Fig. 3: Melanocyte identity and PPARγ activity depend on the presence of early neonatal Tregs.

A Schematic outline of experimental timeline. Skin tissues were harvested for bulk RNA-seq on P9 or on P13 depending on treatment group. (NIAID Visual & Medical Arts. (10/7/2024). Lab Mouse. NIAID NIH BIOART Source. bioart.niaid.nih.gov/bioart/281). B, C Enrichment analysis using differentially expressed genes (p < 0.05) between age-matched groups. B Control vs ΔETreg skin on P9. C Control vs ΔLTreg on P13. D Normalised expression of melanocyte marker genes. Transcript counts were normalised to age-matched controls (n = 2–3 biological replicates). E Schematic outline of workflow to identify pigmentation-associated genes. 12922 Transcripts that were non-differentially expressed (p > 0.05) between ΔETreg and ΔTreg were sequentially filtered.
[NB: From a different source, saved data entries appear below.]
(* ===== verification/Protocol.v ===== *)
(** * Requests and responses (src/src/protocol/request.hpp, response.hpp, api_registry.hpp)

    The C++ structs as records and the two [std::variant]s as inductive types.
    Field names carry a prefix for their struct, because record fields share
    one name space.  Integers are [Z]; the widths the structs declare are the
    predicates [request_typed] at the end of the file. *)

From S2P Require Import Prelude.

(** ** Requests *)

Record RequestHeader := mkRequestHeader {
  api_key : Z;
  api_version : Z;
  correlation_id : Z }.

Record ApiVersionsRequest := mkApiVersionsRequest { avr_header : RequestHeader }.

Record DescribeTopicPartitionsRequest := mkDescribeTopicPartitionsRequest {
  dtp_header : RequestHeader;
  dtp_topic_names : list bytes }.

Record FetchPartitionRequest := mkFetchPartitionRequest {
  fpr_partition_index : Z;
  fpr_fetch_offset : Z;
  fpr_max_bytes : Z }.

Record FetchTopicRequest := mkFetchTopicRequest {
  ftr_topic_id : bytes;
  ftr_partitions : list FetchPartitionRequest }.

Record FetchRequest := mkFetchRequest {
  fr_header : RequestHeader;
  fr_topics : list FetchTopicRequest;
  fr_max_bytes : Z }.

Record ProducePartitionRequest := mkProducePartitionRequest {
  ppr_partition_index : Z;
  ppr_records : bytes }.

Record ProduceTopicRequest := mkProduceTopicRequest {
  ptr_topic_name : bytes;
  ptr_partitions : list ProducePartitionRequest }.

Record ProduceRequest := mkProduceRequest {
  pr_header : RequestHeader;
  pr_topics : list ProduceTopicRequest }.

Record MetadataRequest := mkMetadataRequest {
  mr_header : RequestHeader;
  mr_topics : list bytes;
  mr_allow_auto_topic_creation : bool }.

Record ListOffsetsPartitionRequest := mkListOffsetsPartitionRequest {
  lopr_partition_index : Z;
  lopr_timestamp : Z }.

Record ListOffsetsTopicRequest := mkListOffsetsTopicRequest {
  lotr_topic_name : bytes;
  lotr_partitions : list ListOffsetsPartitionRequest }.

Record ListOffsetsRequest := mkListOffsetsRequest {
  lor_header : RequestHeader;
  lor_replica_id : Z;
  lor_isolation_level : Z;
  lor_topics : list ListOffsetsTopicRequest }.

Record FindCoordinatorRequest := mkFindCoordinatorRequest {
  fcr_header : RequestHeader;
  fcr_coordinator_key : bytes;
  fcr_key_type : Z }.

Record OffsetCommitPartitionRequest := mkOffsetCommitPartitionRequest {
  ocpr_partition_index : Z;
  ocpr_committed_offset : Z }.

Record OffsetCommitTopicRequest := mkOffsetCommitTopicRequest {
  octr_topic_name : bytes;
  octr_partitions : list OffsetCommitPartitionRequest }.

Record OffsetCommitRequest := mkOffsetCommitRequest {
  ocr_header : RequestHeader;
  ocr_group_id : bytes;
  ocr_member_id : bytes;
  ocr_generation_id : Z;
  ocr_topics : list OffsetCommitTopicRequest }.

Record OffsetFetchTopicRequest := mkOffsetFetchTopicRequest {
  oftr_topic_name : bytes;
  oftr_partition_indexes : list Z }.

Record OffsetFetchRequest := mkOffsetFetchRequest {
  ofr_header : RequestHeader;
  ofr_group_id : bytes;
  ofr_topics : list OffsetFetchTopicRequest }.

Record JoinGroupProtocol := mkJoinGroupProtocol {
  jgp_name : bytes;
  jgp_metadata : bytes }.

Record JoinGroupRequest := mkJoinGroupRequest {
  jgr_header : RequestHeader;
  jgr_group_id : bytes;
  jgr_session_timeout_ms : Z;
  jgr_member_id : bytes;
  jgr_protocol_type : bytes;
  jgr_protocols : list JoinGroupProtocol }.

Record SyncGroupAssignment := mkSyncGroupAssignment {
  sga_member_id : bytes;
  sga_assignment : bytes }.

Record SyncGroupRequest := mkSyncGroupRequest {
  sgr_header : RequestHeader;
  sgr_group_id : bytes;
  sgr_generation_id : Z;
  sgr_member_id : bytes;
  sgr_assignments : list SyncGroupAssignment }.

Record HeartbeatRequest := mkHeartbeatRequest {
  hbr_header : RequestHeader;
  hbr_group_id : bytes;
  hbr_generation_id : Z;
  hbr_member_id : bytes;
  hbr_group_instance_id : bytes }.

Record LeaveGroupRequest := mkLeaveGroupRequest {
  lgr_header : RequestHeader;
  lgr_group_id : bytes;
  lgr_member_id : bytes }.

(** [std::variant<...>] of the request structs, alternatives in order. *)
Inductive Request :=
| ReqApiVersions (r : ApiVersionsRequest)
| ReqDescribeTopicPartitions (r : DescribeTopicPartitionsRequest)
| ReqFetch (r : FetchRequest)
| ReqFindCoordinator (r : FindCoordinatorRequest)
| ReqHeartbeat (r : HeartbeatRequest)
| ReqJoinGroup (r : JoinGroupRequest)
| ReqLeaveGroup (r : LeaveGroupRequest)
| ReqListOffsets (r : ListOffsetsRequest)
| ReqMetadata (r : MetadataRequest)
| ReqOffsetCommit (r : OffsetCommitRequest)
| ReqOffsetFetch (r : OffsetFetchRequest)
| ReqProduce (r : ProduceRequest)
| ReqSyncGroup (r : SyncGroupRequest).

(** ** Responses *)

Record ApiVersionEntry := mkApiVersionEntry {
  ave_api_key : Z;
  ave_min_version : Z;
  ave_max_version : Z }.

Record ApiVersionsResponse := mkApiVersionsResponse {
  avp_correlation_id : Z;
  avp_error_code : Z;
  avp_api_keys : list ApiVersionEntry;
  avp_throttle_time_ms : Z }.

Record PartitionMetadata := mkPartitionMetadata {
  pm_error_code : Z;
  pm_partition_index : Z;
  pm_leader_id : Z;
  pm_leader_epoch : Z;
  pm_replica_nodes : list Z;
  pm_isr_nodes : list Z;
  pm_eligible_leader_replicas : list Z;
  pm_last_known_elr : list Z;
  pm_offline_replicas : list Z }.

Record TopicMetadata := mkTopicMetadata {
  tm_error_code : Z;
  tm_topic_name : bytes;
  tm_topic_id : bytes;
  tm_is_internal : bool;
  tm_authorized_operations : Z;
  tm_partitions : list PartitionMetadata }.

Record DescribeTopicPartitionsResponse := mkDescribeTopicPartitionsResponse {
  dtpp_correlation_id : Z;
  dtpp_throttle_time_ms : Z;
  dtpp_topics : list TopicMetadata }.

Record FetchPartitionResponse := mkFetchPartitionResponse {
  fpp_partition_index : Z;
  fpp_error_code : Z;
  fpp_records : bytes;
  fpp_splice_fd : Z;
  fpp_splice_offset : Z;
  fpp_splice_len : Z }.

Record FetchTopicResponse := mkFetchTopicResponse {
  ftp_topic_id : bytes;
  ftp_partitions : list FetchPartitionResponse }.

Record FetchResponse := mkFetchResponse {
  fp_correlation_id : Z;
  fp_throttle_time_ms : Z;
  fp_error_code : Z;
  fp_session_id : Z;
  fp_responses : list FetchTopicResponse }.

Record ProducePartitionResponse := mkProducePartitionResponse {
  ppp_partition_index : Z;
  ppp_error_code : Z;
  ppp_base_offset : Z;
  ppp_log_append_time_ms : Z;
  ppp_log_start_offset : Z }.

Record ProduceTopicResponse := mkProduceTopicResponse {
  ptp_topic_name : bytes;
  ptp_partitions : list ProducePartitionResponse }.

Record ProduceResponse := mkProduceResponse {
  pp_correlation_id : Z;
  pp_throttle_time_ms : Z;
  pp_responses : list ProduceTopicResponse }.

Record MetadataBroker := mkMetadataBroker {
  mb_node_id : Z;
  mb_host : bytes;
  mb_port : Z;
  mb_rack : bytes }.

Record MetadataTopicResponse := mkMetadataTopicResponse {
  mtp_error_code : Z;
  mtp_topic_name : bytes;
  mtp_topic_id : bytes;
  mtp_is_internal : bool;
  mtp_partitions : list PartitionMetadata;
  mtp_topic_authorized_operations : Z }.

Record MetadataResponse := mkMetadataResponse {
  mp_correlation_id : Z;
  mp_throttle_time_ms : Z;
  mp_brokers : list MetadataBroker;
  mp_cluster_id : bytes;
  mp_controller_id : Z;
  mp_topics : list MetadataTopicResponse;
  mp_cluster_authorized_operations : Z }.

Record ListOffsetsPartitionResponse := mkListOffsetsPartitionResponse {
  lopp_partition_index : Z;
  lopp_error_code : Z;
  lopp_offset : Z;
  lopp_timestamp : Z }.

Record ListOffsetsTopicResponse := mkListOffsetsTopicResponse {
  lotp_topic_name : bytes;
  lotp_partitions : list ListOffsetsPartitionResponse }.

Record ListOffsetsResponse := mkListOffsetsResponse {
  lop_correlation_id : Z;
  lop_throttle_time_ms : Z;
  lop_topics : list ListOffsetsTopicResponse }.

Record FindCoordinatorResponse := mkFindCoordinatorResponse {
  fcp_correlation_id : Z;
  fcp_throttle_time_ms : Z;
  fcp_error_code : Z;
  fcp_error_message : bytes;
  fcp_node_id : Z;
  fcp_host : bytes;
  fcp_port : Z }.

Record OffsetCommitPartitionResponse := mkOffsetCommitPartitionResponse {
  ocpp_partition_index : Z;
  ocpp_error_code : Z;
  ocpp_committed_leader_epoch : Z;
  ocpp_committed_metadata : bytes }.

Record OffsetCommitTopicResponse := mkOffsetCommitTopicResponse {
  octp_topic_name : bytes;
  octp_partitions : list OffsetCommitPartitionResponse }.

Record OffsetCommitResponse := mkOffsetCommitResponse {
  ocp_correlation_id : Z;
  ocp_throttle_time_ms : Z;
  ocp_topics : list OffsetCommitTopicResponse }.

Record OffsetFetchPartitionResponse := mkOffsetFetchPartitionResponse {
  ofpp_partition_index : Z;
  ofpp_committed_offset : Z;
  ofpp_committed_leader_epoch : Z;
  ofpp_committed_metadata : bytes;
  ofpp_error_code : Z }.

Record OffsetFetchTopicResponse := mkOffsetFetchTopicResponse {
  oftp_topic_name : bytes;
  oftp_partitions : list OffsetFetchPartitionResponse }.

Record OffsetFetchResponse := mkOffsetFetchResponse {
  ofp_correlation_id : Z;
  ofp_throttle_time_ms : Z;
  ofp_topics : list OffsetFetchTopicResponse }.

Record JoinGroupMember := mkJoinGroupMember {
  jgm_member_id : bytes;
  jgm_metadata : bytes }.

Record JoinGroupResponse := mkJoinGroupResponse {
  jgq_correlation_id : Z;
  jgq_throttle_time_ms : Z;
  jgq_error_code : Z;
  jgq_generation_id : Z;
  jgq_protocol_name : bytes;
  jgq_leader : bytes;
  jgq_member_id : bytes;
  jgq_members : list JoinGroupMember }.

Record SyncGroupResponse := mkSyncGroupResponse {
  sgp_correlation_id : Z;
  sgp_throttle_time_ms : Z;
  sgp_error_code : Z;
  sgp_protocol_type : bytes;
  sgp_protocol_name : bytes;
  sgp_assignment : bytes }.

Record HeartbeatResponse := mkHeartbeatResponse {
  hbp_correlation_id : Z;
  hbp_throttle_time_ms : Z;
  hbp_error_code : Z }.

Record LeaveGroupResponse := mkLeaveGroupResponse {
  lgp_correlation_id : Z;
  lgp_throttle_time_ms : Z;
  lgp_error_code : Z }.

Inductive Response :=
| RespApiVersions (r : ApiVersionsResponse)
| RespDescribeTopicPartitions (r : DescribeTopicPartitionsResponse)
| RespFetch (r : FetchResponse)
| RespFindCoordinator (r : FindCoordinatorResponse)
| RespHeartbeat (r : HeartbeatResponse)
| RespJoinGroup (r : JoinGroupResponse)
| RespLeaveGroup (r : LeaveGroupResponse)
| RespListOffsets (r : ListOffsetsResponse)
| RespMetadata (r : MetadataResponse)
| RespOffsetCommit (r : OffsetCommitResponse)
| RespOffsetFetch (r : OffsetFetchResponse)
| RespProduce (r : ProduceResponse)
| RespSyncGroup (r : SyncGroupResponse).

(** The APIs the broker advertises. *)
Definition kSupportedApis : list ApiVersionEntry :=
  [ mkApiVersionEntry 0 0 11; mkApiVersionEntry 1 0 16; mkApiVersionEntry 2 0 8;
    mkApiVersionEntry 3 0 12; mkApiVersionEntry 8 0 8; mkApiVersionEntry 9 0 8;
    mkApiVersionEntry 10 0 4; mkApiVersionEntry 11 0 9; mkApiVersionEntry 12 0 4;
    mkApiVersionEntry 13 0 5; mkApiVersionEntry 14 0 5; mkApiVersionEntry 18 0 4;
    mkApiVersionEntry 75 0 0 ].

(** The header every request and the correlation id every response carries. *)
Definition request_header (q : Request) : RequestHeader :=
  match q with
  | ReqApiVersions r => avr_header r
  | ReqDescribeTopicPartitions r => dtp_header r
  | ReqFetch r => fr_header r
  | ReqFindCoordinator r => fcr_header r
  | ReqHeartbeat r => hbr_header r
  | ReqJoinGroup r => jgr_header r
  | ReqLeaveGroup r => lgr_header r
  | ReqListOffsets r => lor_header r
  | ReqMetadata r => mr_header r
  | ReqOffsetCommit r => ocr_header r
  | ReqOffsetFetch r => ofr_header r
  | ReqProduce r => pr_header r
  | ReqSyncGroup r => sgr_header r
  end.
Amongst 12922 transcripts, 195 were also differential (p < 0.05) between ΔTreg and ΔLTreg, and ΔTreg and control. F Pathway analysis using pigmentation-associated genes. G–J RNAscope of PPARγ target genes in situ. P9 control and ΔETreg skin. 50 µm scale bar. G Fabp7 and H Quantification of Fabp7 transcripts in the hair follicle (HF). I Adipoq and J Quantification of Adipoq transcripts in the HF. G–J Data are representative of 3 independent experiments (n = 3–4 biological replicates). Unpaired t-test. ****p < 0.0001, **p < 0.01, *p < 0.05, ns p > 0.05. Graphs show mean ± S.E.M. Source data are provided as a Source Data file.